Assigned task =
Copy verbatim the block of lines in the entries below whose first line contains "(value : jsval)" and whose last line contains "p_border := None;". Leave out all other lines.

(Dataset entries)
· · · · ·
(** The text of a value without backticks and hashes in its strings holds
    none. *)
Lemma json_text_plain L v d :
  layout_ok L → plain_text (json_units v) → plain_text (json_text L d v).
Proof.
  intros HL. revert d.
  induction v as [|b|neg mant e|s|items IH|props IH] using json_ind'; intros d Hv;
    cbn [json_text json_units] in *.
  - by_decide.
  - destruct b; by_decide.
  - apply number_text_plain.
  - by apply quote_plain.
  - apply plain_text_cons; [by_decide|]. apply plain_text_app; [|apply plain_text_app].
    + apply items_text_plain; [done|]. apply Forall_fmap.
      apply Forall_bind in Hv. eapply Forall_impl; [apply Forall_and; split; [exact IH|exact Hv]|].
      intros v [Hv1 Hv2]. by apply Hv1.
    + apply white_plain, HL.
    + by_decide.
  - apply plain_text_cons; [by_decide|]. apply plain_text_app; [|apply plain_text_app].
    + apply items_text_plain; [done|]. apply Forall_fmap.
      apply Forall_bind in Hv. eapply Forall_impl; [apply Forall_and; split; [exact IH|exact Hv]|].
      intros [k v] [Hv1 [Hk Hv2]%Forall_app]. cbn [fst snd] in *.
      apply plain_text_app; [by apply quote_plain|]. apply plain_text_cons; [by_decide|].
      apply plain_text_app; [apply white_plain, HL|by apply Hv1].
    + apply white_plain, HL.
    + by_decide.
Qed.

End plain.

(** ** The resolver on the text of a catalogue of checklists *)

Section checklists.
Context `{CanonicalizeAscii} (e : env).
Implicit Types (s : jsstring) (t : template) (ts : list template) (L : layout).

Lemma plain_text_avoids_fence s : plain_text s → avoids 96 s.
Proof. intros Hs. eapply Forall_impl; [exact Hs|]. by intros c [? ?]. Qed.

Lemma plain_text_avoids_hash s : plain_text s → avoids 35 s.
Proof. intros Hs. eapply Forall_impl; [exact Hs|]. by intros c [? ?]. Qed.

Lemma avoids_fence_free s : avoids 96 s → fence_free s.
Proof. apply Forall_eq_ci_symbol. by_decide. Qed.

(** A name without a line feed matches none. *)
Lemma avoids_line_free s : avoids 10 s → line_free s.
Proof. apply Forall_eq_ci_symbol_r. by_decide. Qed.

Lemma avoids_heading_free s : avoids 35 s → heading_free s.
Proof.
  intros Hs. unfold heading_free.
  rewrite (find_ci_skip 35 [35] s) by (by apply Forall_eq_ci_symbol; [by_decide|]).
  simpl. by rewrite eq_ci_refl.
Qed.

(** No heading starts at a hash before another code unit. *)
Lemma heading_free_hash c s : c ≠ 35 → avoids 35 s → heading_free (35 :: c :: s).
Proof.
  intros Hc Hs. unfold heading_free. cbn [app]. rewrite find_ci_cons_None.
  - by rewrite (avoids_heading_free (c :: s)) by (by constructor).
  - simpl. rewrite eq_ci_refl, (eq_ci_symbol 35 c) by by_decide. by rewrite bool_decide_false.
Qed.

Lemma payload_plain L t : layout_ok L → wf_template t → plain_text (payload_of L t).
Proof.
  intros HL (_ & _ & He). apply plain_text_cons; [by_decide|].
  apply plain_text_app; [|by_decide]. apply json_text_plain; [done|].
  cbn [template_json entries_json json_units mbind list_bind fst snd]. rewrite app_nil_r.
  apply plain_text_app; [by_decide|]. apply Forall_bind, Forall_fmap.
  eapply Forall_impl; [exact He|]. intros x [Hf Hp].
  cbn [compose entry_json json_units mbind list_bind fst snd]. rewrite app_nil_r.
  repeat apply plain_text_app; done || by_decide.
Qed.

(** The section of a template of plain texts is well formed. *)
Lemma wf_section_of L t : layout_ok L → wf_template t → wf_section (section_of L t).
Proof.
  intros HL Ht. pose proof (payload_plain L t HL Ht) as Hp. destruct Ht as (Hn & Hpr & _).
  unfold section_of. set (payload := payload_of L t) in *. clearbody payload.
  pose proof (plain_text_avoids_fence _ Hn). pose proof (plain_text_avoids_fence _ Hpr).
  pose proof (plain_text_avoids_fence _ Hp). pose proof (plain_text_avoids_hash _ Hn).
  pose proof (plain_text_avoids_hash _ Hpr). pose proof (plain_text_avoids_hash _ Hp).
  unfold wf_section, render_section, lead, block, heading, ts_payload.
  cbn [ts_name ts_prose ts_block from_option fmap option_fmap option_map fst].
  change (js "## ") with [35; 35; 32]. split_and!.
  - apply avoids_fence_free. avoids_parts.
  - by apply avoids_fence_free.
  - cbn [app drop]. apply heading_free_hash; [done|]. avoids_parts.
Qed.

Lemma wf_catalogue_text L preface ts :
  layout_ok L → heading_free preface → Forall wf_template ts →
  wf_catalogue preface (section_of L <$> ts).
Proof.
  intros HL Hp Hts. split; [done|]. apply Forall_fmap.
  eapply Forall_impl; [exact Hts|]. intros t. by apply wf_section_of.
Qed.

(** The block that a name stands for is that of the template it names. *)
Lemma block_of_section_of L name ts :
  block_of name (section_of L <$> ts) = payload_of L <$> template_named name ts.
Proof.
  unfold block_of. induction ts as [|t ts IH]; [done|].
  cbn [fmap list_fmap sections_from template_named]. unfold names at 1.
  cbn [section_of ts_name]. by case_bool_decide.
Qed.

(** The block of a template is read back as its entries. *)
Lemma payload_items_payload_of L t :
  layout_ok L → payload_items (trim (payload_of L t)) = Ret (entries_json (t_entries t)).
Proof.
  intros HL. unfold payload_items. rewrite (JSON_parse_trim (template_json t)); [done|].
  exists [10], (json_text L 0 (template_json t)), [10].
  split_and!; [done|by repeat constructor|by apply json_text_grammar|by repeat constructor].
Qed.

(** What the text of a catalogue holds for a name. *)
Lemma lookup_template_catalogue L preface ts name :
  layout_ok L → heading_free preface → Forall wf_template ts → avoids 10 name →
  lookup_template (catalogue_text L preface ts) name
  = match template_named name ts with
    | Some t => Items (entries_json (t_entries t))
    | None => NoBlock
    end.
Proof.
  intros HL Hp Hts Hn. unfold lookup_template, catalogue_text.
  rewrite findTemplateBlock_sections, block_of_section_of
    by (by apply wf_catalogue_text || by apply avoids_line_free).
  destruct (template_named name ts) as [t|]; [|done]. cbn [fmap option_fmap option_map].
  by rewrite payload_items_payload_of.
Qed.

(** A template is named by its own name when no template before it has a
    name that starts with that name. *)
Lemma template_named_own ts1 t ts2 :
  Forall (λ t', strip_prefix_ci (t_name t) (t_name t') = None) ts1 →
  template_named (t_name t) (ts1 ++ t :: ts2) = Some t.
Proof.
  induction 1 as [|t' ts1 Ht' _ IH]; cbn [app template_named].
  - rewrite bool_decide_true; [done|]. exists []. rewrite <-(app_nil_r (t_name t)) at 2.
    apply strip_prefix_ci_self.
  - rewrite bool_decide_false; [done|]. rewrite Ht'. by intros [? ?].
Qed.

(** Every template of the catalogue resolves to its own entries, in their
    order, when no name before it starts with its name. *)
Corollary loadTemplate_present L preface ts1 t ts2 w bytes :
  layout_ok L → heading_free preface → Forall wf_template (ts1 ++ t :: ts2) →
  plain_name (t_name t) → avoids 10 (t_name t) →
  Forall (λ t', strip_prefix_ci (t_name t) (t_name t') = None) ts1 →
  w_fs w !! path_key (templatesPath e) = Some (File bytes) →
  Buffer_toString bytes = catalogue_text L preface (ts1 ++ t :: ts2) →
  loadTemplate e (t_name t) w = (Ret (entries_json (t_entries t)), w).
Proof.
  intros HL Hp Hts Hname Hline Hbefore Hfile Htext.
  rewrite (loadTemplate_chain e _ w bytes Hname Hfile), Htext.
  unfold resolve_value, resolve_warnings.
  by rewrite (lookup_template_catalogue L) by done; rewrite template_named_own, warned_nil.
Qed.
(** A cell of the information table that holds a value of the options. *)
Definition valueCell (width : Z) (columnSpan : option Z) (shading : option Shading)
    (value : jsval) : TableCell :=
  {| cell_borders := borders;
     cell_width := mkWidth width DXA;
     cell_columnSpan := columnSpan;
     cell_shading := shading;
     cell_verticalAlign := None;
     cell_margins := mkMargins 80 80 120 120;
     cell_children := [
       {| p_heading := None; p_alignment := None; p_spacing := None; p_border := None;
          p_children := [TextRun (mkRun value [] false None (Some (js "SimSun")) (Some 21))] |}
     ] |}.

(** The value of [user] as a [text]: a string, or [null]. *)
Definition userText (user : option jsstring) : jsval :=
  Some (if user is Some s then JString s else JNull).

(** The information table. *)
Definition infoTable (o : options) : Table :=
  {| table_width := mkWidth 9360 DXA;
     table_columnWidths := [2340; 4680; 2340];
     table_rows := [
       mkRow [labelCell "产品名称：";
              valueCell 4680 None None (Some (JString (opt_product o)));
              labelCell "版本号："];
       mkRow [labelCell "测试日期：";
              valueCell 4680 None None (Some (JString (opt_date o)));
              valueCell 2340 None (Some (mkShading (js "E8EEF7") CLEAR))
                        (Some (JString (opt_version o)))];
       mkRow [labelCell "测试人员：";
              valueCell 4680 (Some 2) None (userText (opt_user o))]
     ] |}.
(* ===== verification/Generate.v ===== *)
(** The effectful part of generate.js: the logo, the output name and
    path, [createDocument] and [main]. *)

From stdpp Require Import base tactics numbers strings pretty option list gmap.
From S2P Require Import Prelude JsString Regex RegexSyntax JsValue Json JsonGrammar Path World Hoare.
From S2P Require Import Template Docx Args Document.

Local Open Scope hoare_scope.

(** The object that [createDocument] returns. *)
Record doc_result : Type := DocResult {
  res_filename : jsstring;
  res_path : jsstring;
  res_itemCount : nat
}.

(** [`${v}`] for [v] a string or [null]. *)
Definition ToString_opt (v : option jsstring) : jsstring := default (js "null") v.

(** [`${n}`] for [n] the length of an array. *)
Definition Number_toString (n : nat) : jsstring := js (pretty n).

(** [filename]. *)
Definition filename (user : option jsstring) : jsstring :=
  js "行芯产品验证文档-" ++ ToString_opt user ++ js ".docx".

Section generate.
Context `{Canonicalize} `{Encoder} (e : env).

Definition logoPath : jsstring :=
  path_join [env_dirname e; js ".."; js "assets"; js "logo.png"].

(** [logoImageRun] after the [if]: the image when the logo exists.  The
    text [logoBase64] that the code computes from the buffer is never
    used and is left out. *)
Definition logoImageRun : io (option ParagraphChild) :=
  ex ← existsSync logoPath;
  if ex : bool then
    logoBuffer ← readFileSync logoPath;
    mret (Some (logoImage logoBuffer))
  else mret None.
· · · · ·
Exercise answer =
    (value : jsval) : TableCell :=
  {| cell_borders := borders;
     cell_width := mkWidth width DXA;
     cell_columnSpan := columnSpan;
     cell_shading := shading;
     cell_verticalAlign := None;
     cell_margins := mkMargins 80 80 120 120;
     cell_children := [
       {| p_heading := None; p_alignment := None; p_spacing := None; p_border := None;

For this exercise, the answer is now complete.